Nonlinear Nonmodal Analysis of Hypersonic Flow over Blunt Cones

Abstract

The linear amplification of modal disturbances that lead to boundary-layer transition in two-dimensional/axisymmetric hypersonic configurations is strongly reduced by the presence of a blunt nosetip, and the mechanisms underlying the observed onset of transition over the cone frustum are currently unknown. Linear nonmodal analysis has shown that both planar and oblique traveling disturbances that peak within the entropy layer experience appreciable energy amplification for moderate to large nosetip bluntness. The present study extends the previous linear analysis by including the nonlinear effects.

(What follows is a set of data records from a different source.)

(** [leafOnly] is the condition of menus that an item with children is not
    returned. A path that is used up is dereferenced at its end. *)
Fixpoint findTurn (leafOnly : bool) (it : item) (path : list cstring) : outcome turn :=
  let 'Item d cs := it in
  if negb (isMenuItem (iid d)) then Done (Return None)
  else
    match path with
    | [] => Undefined
    | p :: path' =>
        if decide (YItem.label d = p) then
          match path' with
          | [] => if leafOnly && hasChildren it then Done (Continue path) else Done (Return (Some d))
          | _ :: _ =>
              let! r := findLoop (findTurn leafOnly) cs path' in
              match r with
              | Some x => Done (Return (Some x))
              | None => Done (Continue path')
              end
          end
        else Done (Continue path)
    end.

Definition findItem (w : YMenuWidget) (path : list cstring) : outcome (option itemData) :=
  findLoop (findTurn true) (itemCollection (selection w)) path.

(** [YTree::findItem()]; here the cast is to [YTreeItem]. *)
Definition treeFindItem (w : YSelectionWidget) (path : list cstring) : outcome (option itemData) :=
  findLoop (findTurn false) (itemCollection w) path.

End find.

(** ** One menu level *)

Lemma label_setLabel it s : label (setLabel it s) = s.
Proof. by destruct it. Qed.
Lemma children_setLabel it s : children (setLabel it s) = children it.
Proof. by destruct it. Qed.

Lemma length_setUsed used c : length (setUsed used c) = length used.
Proof. apply length_insert. Qed.

Lemma isUsed_setUsed used c d : length used = 256%nat ->
  isUsed (setUsed used c) d = bool_decide (d = c) || isUsed used d.
Proof.
  intros Hl. unfold isUsed, setUsed. pose proof (code_range c). pose proof (code_range d).
  case_bool_decide as E; simpl.
  - subst. by rewrite list_lookup_insert_eq by lia.
  - rewrite list_lookup_insert_ne; [done|]. intros E'. apply E, code_inj. lia.
Qed.

Lemma isUsed_none c : isUsed noneUsed c = false.
Proof.
  unfold isUsed, noneUsed. pose proof (code_range c). by rewrite lookup_replicate_2 by lia.
Qed.

(** The state of the loops on one level: [pend] are the positions of the items
    that still have to get a shortcut. *)
Record levelOk (l : list item) (used : list bool) (pend : list nat) : Prop := {
  lo_size : length used = 256%nat;
  lo_pend : forall i, i ∈ pend -> exists it, l !! i = Some it /\ isSeparator it = false;
  lo_nodup : NoDup pend;
  lo_used : forall c, (isUsed used c = true) <->
    (c <> "000"%char) /\ exists i it, (i ∉ pend) /\ l !! i = Some it /\ isSeparator it = false /\ shortcutOf it = c;
  lo_unique : forall i j a b, i ∉ pend -> j ∉ pend -> l !! i = Some a -> l !! j = Some b ->
    isSeparator a = false -> isSeparator b = false -> shortcutOf a = shortcutOf b ->
    shortcutOf a <> "000"%char -> i = j;
  lo_none : forall i a, i ∉ pend -> l !! i = Some a -> isSeparator a = false ->
    shortcutOf a = "000"%char ->
    forall x, x ∈ unmark (label a) -> isValid x = true -> isUsed used (normalized x) = true
}.

Lemma levelOk_nil : levelOk [] noneUsed [].
Proof.
  constructor; try done.
  - intros i Hi. by apply elem_of_nil in Hi.
  - constructor.
  - intros c. rewrite isUsed_none. split; [done|]. by intros (_ & i & it & _ & ? & _).
Qed.

(** Appending an item to the level: a lookup is in the old part or the new
    item. *)
Lemma lookup_snoc_cases {A} (l : list A) x i y :
  (l ++ [x]) !! i = Some y -> (i < length l)%nat /\ l !! i = Some y \/ i = length l /\ y = x.
Proof.
  intros H. apply lookup_app_Some in H as [H|[Hge H]].
  - left. split; [by eapply lookup_lt_Some|done].
  - right. apply list_lookup_singleton_Some in H as [? ->]. split; [lia|done].
Qed.

Lemma lookup_snoc_old {A} (l : list A) x i y : l !! i = Some y -> (l ++ [x]) !! i = Some y.
Proof. intros H. rewrite lookup_app_l; [done|]. by eapply lookup_lt_Some. Qed.

Section scan.
Context (l : list item) (used : list bool) (pend : list nat) (it : item).
Hypothesis Hok : levelOk l used pend.

Lemma pend_lt i : i ∈ pend -> (i < length l)%nat.
Proof. intros (x & Hx & _)%(lo_pend _ _ _ Hok). by eapply lookup_lt_Some. Qed.

Lemma new_not_pend : length l ∉ pend.
Proof. intros H%pend_lt. lia. Qed.
(* ===== verification/StringTree.v ===== *)
(** * String trees

    src/libyui/src/TreeItem.h (the sorted tree), YTransText.h (a text with its
    translation) and YStringTree.cc: a tree of path components, such as the RPM
    groups of a package list. A branch is given as one string with delimiters;
    its components are translated and inserted in the order of the
    translations, and a node knows its path back to the root. Nodes are never
    removed before the whole tree is, so an address is the position in the list
    of all nodes; the chain of [next()] pointers of the children of a node is a
    list of addresses. [translate] is [dgettext()]. *)

From S2P Require Import Prelude Shortcut.
From Stdlib Require Import Ascii Sorting.Sorted.

Module YStringTree.

(** ** Texts *)

Record YTransText := TransText { orig : cstring; trans : cstring }.

(** [operator<] of [std::string]: bytes are compared as unsigned values. *)
Fixpoint str_lt (s t : cstring) : bool :=
  match s, t with
  | _, [] => false
  | [], _ :: _ => true
  | x :: s', y :: t' => (code x <? code y) || ((code x =? code y) && str_lt s' t')
  end.

Definition text_lt (a b : YTransText) : bool := str_lt (trans a) (trans b).
Definition text_gt (a b : YTransText) : bool := str_lt (trans b) (trans a).
Definition text_eq (a b : YTransText) : bool := bool_decide (trans a = trans b).

Definition setOrig (a : YTransText) (newOrig : cstring) : YTransText := TransText newOrig (trans a).
Definition setTranslation (a : YTransText) (newTrans : cstring) : YTransText := TransText (orig a) newTrans.

(** ** Nodes *)

Record node := Node { value : YTransText; parent : option nat; children : list nat }.

Abbreviation tree := (list node).

Definition valueAt (t : tree) (a : nat) : YTransText :=
  match t !! a with Some n => value n | None => TransText [] [] end.

Definition childrenOf (t : tree) (a : nat) : list nat :=
  match t !! a with Some n => children n | None => [] end.

Definition parentOf (t : tree) (a : nat) : option nat :=
  match t !! a with Some n => parent n | None => None end.

(** The loop of [insertChildSorted()], from the second child on: it passes the
    children that are smaller and links the new one in front of the rest. *)
Fixpoint insertLoop (t : tree) (newChild : nat) (rest : list nat) : list nat :=
  match rest with
  | [] => [newChild]
  | c :: rest' =>
      if text_lt (valueAt t c) (valueAt t newChild) then c :: insertLoop t newChild rest'
      else newChild :: rest
  end.

Definition insertChildSorted (t : tree) (newChild : nat) (cs : list nat) : list nat :=
  match cs with
  | [] => [newChild]
  | first :: rest =>
      if text_lt (valueAt t newChild) (valueAt t first) then newChild :: cs
      else first :: insertLoop t newChild rest
  end.

(** [TreeItem::addChild()]: the new child becomes the first one. *)
Definition addChild (newChild : nat) (cs : list nat) : list nat := newChild :: cs.
Lemma revalues_some f h h' a n : revalues f h h' -> h !! a = Some n ->
  exists n', h' !! a = Some n' /\ keeps h a n n' /\ checkedOf n' = f a <$> checkedOf n.
Proof. intros Hr Hn. specialize (Hr a). rewrite Hn in Hr. destruct (h' !! a); [eauto|done]. Qed.

Lemma revalues_some' f h h' a n' : revalues f h h' -> h' !! a = Some n' ->
  exists n, h !! a = Some n /\ keeps h a n n' /\ checkedOf n' = f a <$> checkedOf n.
Proof. intros Hr Hn. specialize (Hr a). rewrite Hn in Hr. destruct (h !! a); [eauto|done]. Qed.

(** Replacing one button. *)
Lemma revalues_update u b p d d' : nodes u !! b = Some (Node p (Button d)) ->
  radioButtonGroup d' = radioButtonGroup d \/ radioButtonGroup d' = groupOf (nodes u) b ->
  revalues (fun a v => if decide (a = b) then checked d' else v) (nodes u) (nodes (update u b (Button d'))).
Proof.
  intros Hb Hg a. simpl. destruct (decide (a = b)) as [->|Hne].
  - rewrite lookup_alter_eq, Hb. simpl. done.
  - rewrite lookup_alter_ne by done. destruct (nodes u !! a) as [n|]; [|done].
    split; [apply keeps_refl|]. by destruct (checkedOf n).
Qed.

Lemma revalues_button f h h' b p d : revalues f h h' -> h !! b = Some (Node p (Button d)) ->
  exists d', h' !! b = Some (Node p (Button d')) /\ checked d' = f b (checked d) /\
    (radioButtonGroup d' = radioButtonGroup d \/ radioButtonGroup d' = groupOf h b).
Proof.
  intros Hr Hb. destruct (revalues_some _ _ _ _ _ Hr Hb) as ([q k] & Hk & [Hp Hw] & Hc). simpl in *.
  destruct k as [| |d']; try done. unfold checkedOf in Hc. simplify_eq/=. exists d'. auto.
Qed.

Lemma revalues_button' f h h' b p d' : revalues f h h' -> h' !! b = Some (Node p (Button d')) ->
  exists d, h !! b = Some (Node p (Button d)) /\ checked d' = f b (checked d) /\
    (radioButtonGroup d' = radioButtonGroup d \/ radioButtonGroup d' = groupOf h b).
Proof.
  intros Hr Hb. destruct (revalues_some' _ _ _ _ _ Hr Hb) as ([q k] & Hk & [Hp Hw] & Hc). simpl in *.
  destruct k as [| |d]; try done. unfold checkedOf in Hc. simplify_eq/=. exists d. auto.
Qed.

Lemma revalues_group f h h' g p e : revalues f h h' -> h !! g = Some (Node p (Group e)) ->
  exists e', h' !! g = Some (Node p (Group e')) /\ buttonList e' = buttonList e.
Proof.
  intros Hr Hb. destruct (revalues_some _ _ _ _ _ Hr Hb) as ([q k] & Hk & [Hp Hw] & Hc). simpl in *.
  destruct k as [|e'|]; try done. simplify_eq. eauto.
Qed.

Lemma revalues_group' f h h' g p e' : revalues f h h' -> h' !! g = Some (Node p (Group e')) ->
  exists e, h !! g = Some (Node p (Group e)) /\ buttonList e' = buttonList e.
Proof.
  intros Hr Hb. destruct (revalues_some' _ _ _ _ _ Hr Hb) as ([q k] & Hk & [Hp Hw] & Hc). simpl in *.
  destruct k as [|e|]; try done. simplify_eq/=. eauto.
Qed.

Lemma links_revalues x f u u' : links x u -> revalues f (nodes u) (nodes u') -> next u' = next u -> links x u'.
Proof.
  intros [Ht Hn Hc Hl Hm] Hr Hnext. pose proof (revalues_tree _ _ _ Hr) as Hst.
  assert (Hg : forall b, groupOf (nodes u') b = groupOf (nodes u) b) by (intros b; by apply sameTree_group).
  constructor.
  - intros a n p Ha Hp. destruct (sameTree_lookup _ _ _ _ Hst Ha) as (m & Hma & Hpm & _).
    destruct (Ht a m p Hma ltac:(congruence)) as (Hlt & k & Hk & Hb). split; [done|].
    destruct (revalues_some _ _ _ _ _ Hr Hk) as (k' & Hk' & [_ Hkk] & _). exists k'. split; [done|].
    unfold isButton in *. by destruct (what k), (what k').
  - intros a [n Ha]. destruct (revalues_some' _ _ _ _ _ Hr Ha) as (m & Hma & _). rewrite Hnext. apply Hn. eauto.
  - intros b p d g Hb Hd. rewrite Hg. destruct (revalues_button' _ _ _ _ _ _ Hr Hb) as (c & Hcb & _ & [E|E]).
    + apply (Hc b p c); congruence.
    + congruence.
  - intros b p d g Hx Hb Hgb. rewrite Hg in Hgb. destruct (revalues_button' _ _ _ _ _ _ Hr Hb) as (c & Hcb & _ & E).
    destruct (Hl b p c g Hx Hcb Hgb) as (Hcg & q & e & Hge & Hin). split; [destruct E; congruence|].
    destruct (revalues_group _ _ _ _ _ _ Hr Hge) as (e' & He' & Hle). exists q, e'. by rewrite Hle.
  - intros g q e b Hge Hin. destruct (revalues_group' _ _ _ _ _ _ Hr Hge) as (e0 & He0 & Hle). rewrite Hle in Hin.
    destruct (Hm g q e0 b He0 Hin) as (Hgb & p & d & Hb). rewrite Hg. split; [done|].
    destruct (revalues_button _ _ _ _ _ _ Hr Hb) as (d' & Hd' & _). eauto.
Qed.

(** A change of values that keeps the groups single. *)
Lemma wf_revalues x f u u' : wfBut x u -> revalues f (nodes u) (nodes u') -> next u' = next u ->
  (forall g a b p q c d,
    nodes u !! a = Some (Node p (Button c)) -> nodes u !! b = Some (Node q (Button d)) ->
    groupOf (nodes u) a = Some g -> groupOf (nodes u) b = Some g ->
    f a (checked c) = true -> f b (checked d) = true -> a = b) -> wfBut x u'.
Proof.
  intros [Hlinks Hs] Hr Hnext Hsingle. split; [by eapply links_revalues|].
  intros g a b p q c d Ha Hb Hga Hgb Hca Hcb.
  rewrite (sameTree_group _ _ a (revalues_tree _ _ _ Hr)) in Hga. rewrite (sameTree_group _ _ b (revalues_tree _ _ _ Hr)) in Hgb.
  destruct (revalues_button' _ _ _ _ _ _ Hr Ha) as (c0 & Ha0 & Ec & _).
  destruct (revalues_button' _ _ _ _ _ _ Hr Hb) as (d0 & Hb0 & Ed & _).
  apply (Hsingle g a b p q c0 d0); congruence.
Qed.

(** ** Setting values *)

Lemma getButton_some u b p d : nodes u !! b = Some (Node p (Button d)) -> getButton u b = Done d.
Proof. intros Hb. unfold getButton. by rewrite Hb. Qed.
Lemma getGroup_some u g p e : nodes u !! g = Some (Node p (Group e)) -> getGroup u g = Done e.
Proof. intros Hb. unfold getGroup. by rewrite Hb. Qed.

Lemma setValue_false n u b p d : nodes u !! b = Some (Node p (Button d)) ->
  exists u', setValueFuel (S n) u b false = Done u' /\ next u' = next u /\
    revalues (fun a v => if decide (a = b) then false else v) (nodes u) (nodes u').
Proof.
  intros Hb. cbn [setValueFuel]. rewrite (getButton_some _ _ _ _ Hb). cbn [obind].
  case_bool_decide as Hc.
  - eexists. split; [done|]. split; [by destruct (notify d)|].
    pose proof (revalues_update u b p d (setChecked false d) Hb (or_introl eq_refl)) as Hr.
    by destruct (notify d).
  - exists u. split; [done|]. split; [done|]. apply (revalues_ext (fun _ v => v)); [|apply revalues_refl].
    intros a q e Ha. destruct (decide (a = b)) as [->|]; [|done]. rewrite Hb in Ha. simplify_eq.
    by destruct (checked e).
Qed.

Specifically, the perturbation form of the 2D, harmonic Navier-Stokes equations (HNSE) are solved with a fully implicit formulation and the Newton-Raphson method. The increased number of degrees of freedom for the nonlinear system presents difficulties for solution strategies based on direct solution of the linearized system. Such difficulties are overcome by using the GMRES iterative method with a preconditioner corresponding to a simplified Jacobian without the cross derivative terms. The HNSE solver is verified by comparing with nonlinear parabolized stability equation (NPSE) results for the nonlinear evolution of planar waves in an incompressible Blasius boundary layer and in a Mach 6 flow over a blunt cone. Finally, nonlinear nonmodal results are presented for planar traveling disturbances over the blunt cone. The nonmodal analysis demonstrates that entropy-layer disturbances generated close to the nose tip can seed the amplification of higher frequency Mack’s second-mode instabilities further downstream.